Description of the task :: Reproduce all of the listing below without alteration.
[[ The data open ]]
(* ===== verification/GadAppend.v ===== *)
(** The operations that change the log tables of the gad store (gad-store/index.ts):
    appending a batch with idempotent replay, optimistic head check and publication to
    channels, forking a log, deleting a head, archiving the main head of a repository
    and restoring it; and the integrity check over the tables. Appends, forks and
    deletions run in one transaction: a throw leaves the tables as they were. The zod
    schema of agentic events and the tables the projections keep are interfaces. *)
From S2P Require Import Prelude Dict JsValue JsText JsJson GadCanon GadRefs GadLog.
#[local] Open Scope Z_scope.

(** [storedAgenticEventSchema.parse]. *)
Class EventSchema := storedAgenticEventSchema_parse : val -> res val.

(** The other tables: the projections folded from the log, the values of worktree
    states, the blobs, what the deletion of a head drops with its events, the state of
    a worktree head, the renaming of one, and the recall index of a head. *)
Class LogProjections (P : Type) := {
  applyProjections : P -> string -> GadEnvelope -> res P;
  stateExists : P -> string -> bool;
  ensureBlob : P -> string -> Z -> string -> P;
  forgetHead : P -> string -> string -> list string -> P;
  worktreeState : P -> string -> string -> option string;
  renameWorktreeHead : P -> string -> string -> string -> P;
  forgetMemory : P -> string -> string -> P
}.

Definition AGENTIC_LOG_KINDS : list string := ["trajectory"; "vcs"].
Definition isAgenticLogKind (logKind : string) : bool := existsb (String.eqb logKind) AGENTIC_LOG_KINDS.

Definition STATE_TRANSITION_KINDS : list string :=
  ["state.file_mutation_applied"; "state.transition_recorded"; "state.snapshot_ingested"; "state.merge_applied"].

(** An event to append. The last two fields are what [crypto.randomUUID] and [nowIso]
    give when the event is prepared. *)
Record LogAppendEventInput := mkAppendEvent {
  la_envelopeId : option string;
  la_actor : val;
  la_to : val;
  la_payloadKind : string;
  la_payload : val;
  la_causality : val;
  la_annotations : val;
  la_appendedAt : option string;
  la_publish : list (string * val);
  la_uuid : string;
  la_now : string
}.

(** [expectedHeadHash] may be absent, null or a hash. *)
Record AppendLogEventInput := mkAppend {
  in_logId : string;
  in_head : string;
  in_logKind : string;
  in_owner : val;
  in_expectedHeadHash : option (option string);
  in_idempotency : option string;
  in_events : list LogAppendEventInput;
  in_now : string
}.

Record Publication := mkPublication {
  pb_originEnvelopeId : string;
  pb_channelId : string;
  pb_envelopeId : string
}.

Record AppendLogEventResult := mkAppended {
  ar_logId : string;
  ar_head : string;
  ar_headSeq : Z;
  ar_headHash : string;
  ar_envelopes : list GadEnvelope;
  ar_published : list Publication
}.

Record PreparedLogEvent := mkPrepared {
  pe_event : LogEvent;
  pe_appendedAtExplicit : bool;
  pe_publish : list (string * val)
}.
[[ The data closed ]]
Solution to the exercise ::
(* ===== verification/GadAppend.v ===== *)
(** The operations that change the log tables of the gad store (gad-store/index.ts):
    appending a batch with idempotent replay, optimistic head check and publication to
    channels, forking a log, deleting a head, archiving the main head of a repository
    and restoring it; and the integrity check over the tables. Appends, forks and
    deletions run in one transaction: a throw leaves the tables as they were. The zod
    schema of agentic events and the tables the projections keep are interfaces. *)
From S2P Require Import Prelude Dict JsValue JsText JsJson GadCanon GadRefs GadLog.
#[local] Open Scope Z_scope.

(** [storedAgenticEventSchema.parse]. *)
Class EventSchema := storedAgenticEventSchema_parse : val -> res val.

(** The other tables: the projections folded from the log, the values of worktree
    states, the blobs, what the deletion of a head drops with its events, the state of
    a worktree head, the renaming of one, and the recall index of a head. *)
Class LogProjections (P : Type) := {
  applyProjections : P -> string -> GadEnvelope -> res P;
  stateExists : P -> string -> bool;
  ensureBlob : P -> string -> Z -> string -> P;
  forgetHead : P -> string -> string -> list string -> P;
  worktreeState : P -> string -> string -> option string;
  renameWorktreeHead : P -> string -> string -> string -> P;
  forgetMemory : P -> string -> string -> P
}.

Definition AGENTIC_LOG_KINDS : list string := ["trajectory"; "vcs"].
Definition isAgenticLogKind (logKind : string) : bool := existsb (String.eqb logKind) AGENTIC_LOG_KINDS.

Definition STATE_TRANSITION_KINDS : list string :=
  ["state.file_mutation_applied"; "state.transition_recorded"; "state.snapshot_ingested"; "state.merge_applied"].

(** An event to append. The last two fields are what [crypto.randomUUID] and [nowIso]
    give when the event is prepared. *)
Record LogAppendEventInput := mkAppendEvent {
  la_envelopeId : option string;
  la_actor : val;
  la_to : val;
  la_payloadKind : string;
  la_payload : val;
  la_causality : val;
  la_annotations : val;
  la_appendedAt : option string;
  la_publish : list (string * val);
  la_uuid : string;
  la_now : string
}.

(** [expectedHeadHash] may be absent, null or a hash. *)
Record AppendLogEventInput := mkAppend {
  in_logId : string;
  in_head : string;
  in_logKind : string;
  in_owner : val;
  in_expectedHeadHash : option (option string);
  in_idempotency : option string;
  in_events : list LogAppendEventInput;
  in_now : string
}.

Record Publication := mkPublication {
  pb_originEnvelopeId : string;
  pb_channelId : string;
  pb_envelopeId : string
}.

Record AppendLogEventResult := mkAppended {
  ar_logId : string;
  ar_head : string;
  ar_headSeq : Z;
  ar_headHash : string;
  ar_envelopes : list GadEnvelope;
  ar_published : list Publication
}.

Record PreparedLogEvent := mkPrepared {
  pe_event : LogEvent;
  pe_appendedAtExplicit : bool;
  pe_publish : list (string * val)
}.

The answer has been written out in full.